DATA FOR THE TASK
------
Lemma steps_inv n s1 s2 m :
  steps n s1 s2 -> sys_inv s1 m -> Z.of_nat (length l) + Z.of_nat (length s1.1) < u64_max ->
  exists m', sys_inv s2 m' /\ (n + m' <= m)%nat /\ length s2.1 = length s1.1.
Proof.
  intros Hs. revert m. induction Hs as [s|n s1 s2 s3 H12 _ IH]; intros m Hinv Hmax; [exists m; auto with lia|].
  inversion H12 as [i ws sh w w' sh' Hi Hd Hstep]; subst.
  destruct (sys_inv_step ws sh m i w Hmax Hinv Hi Hd) as (w2 & sh2 & m2 & Hstep2 & Hinv2 & Hlt).
  rewrite Hstep in Hstep2. injection Hstep2 as <- <-.
  destruct (IH m2 Hinv2) as (m' & Hinv' & Hle & Hlen); cbn [fst] in *; rewrite ?length_insert in *; [done|].
  exists m'. split; [done|]. split; [lia|done].
Qed.

Lemma done_winv ws T gs :
  Forall2 (fun w g => winv (map fst l) T w g.1 g.2) ws gs -> Forall (fun w => w_done w = true) ws -> concat (map fst gs) = [].
Proof.
  induction 1 as [|w g ws gs Hw _ IH]; intros HF; [done|]. apply Forall_cons in HF as [Hd HF]. cbn.
  rewrite (IH HF), app_nil_r. by inversion Hw; subst.
Qed.

Lemma finished_rows s m : s.1 <> [] -> sys_inv s m -> finished s -> concat (map w_out s.1) ≡ₚ total_values.
Proof.
  destruct s as [ws sh]. intros Hne (Hsh & _ & Hend & gs & HF & Hp & _) Hfin. cbn [fst] in *.
  rewrite (done_winv _ _ _ HF Hfin), app_nil_r in Hp. rewrite Hp. unfold handed, total_values. rewrite take_ge; [done|].
  enough (Z.of_nat (length l) <= sh) by lia. apply Hend. destruct ws as [|w ws]; [done|]. apply Forall_cons in Hfin as [Hd _].
  cbn in Hd |- *. by rewrite Hd.
Qed.

Lemma not_finished ws sh : ~ finished (ws, sh) -> exists i w, ws !! i = Some w /\ w_done w = false.
Proof.
  intros Hn. unfold finished in Hn. apply not_Forall_Exists in Hn; [|apply _].
  apply Exists_exists in Hn as (w & Hw & Hd). apply list_elem_of_lookup in Hw as [i Hi]. exists i, w.
  cbn in Hd. by destruct (w_done w).
Qed.

(** C25: [k] workers sharing a cursor over a list of blobs that can be read and
    whose rows convert ([blob_scan_ok]), stepped in any order: every run is
    finite, a run can be continued until all workers have finished (none
    fails), and then they have emitted the rows of every blob exactly once
    between them. *)
Theorem parallel_scan_complete k n s :
  (0 < k)%nat -> Z.of_nat (length l) + Z.of_nat k < u64_max -> steps n (start k) s ->
  (n <= step_bound k)%nat /\
  (~ finished s -> exists s', step s s') /\
  (finished s -> concat (map w_out s.1) ≡ₚ total_values).
Proof.
  intros Hk Hmax Hs. destruct (steps_inv _ _ _ _ Hs (start_inv k)) as (m & Hinv & Hle & Hlen);
    cbn [start fst] in *; rewrite length_replicate in *; [done|].
  split; [lia|]. split; destruct s as [ws sh].
  - intros (i & w & Hi & Hd)%not_finished.
    destruct (sys_inv_step ws sh m i w) as (w' & sh' & m' & Hstep & _); try done; [cbn in Hlen; lia|].
    eexists. by econstructor.
  - apply (finished_rows _ m); [|done]. cbn in Hlen |- *. by destruct ws; cbn in Hlen; [lia|].
Qed.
------
In the listing above, find the line containing "cbn [start fst]" and the line containing "- intros (i & w & Hi & Hd)%not_finished.", then retype both and every line between them exactly, with nothing else.

    cbn [start fst] in *; rewrite length_replicate in *; [done|].
  split; [lia|]. split; destruct s as [ws sh].
  - intros (i & w & Hi & Hd)%not_finished.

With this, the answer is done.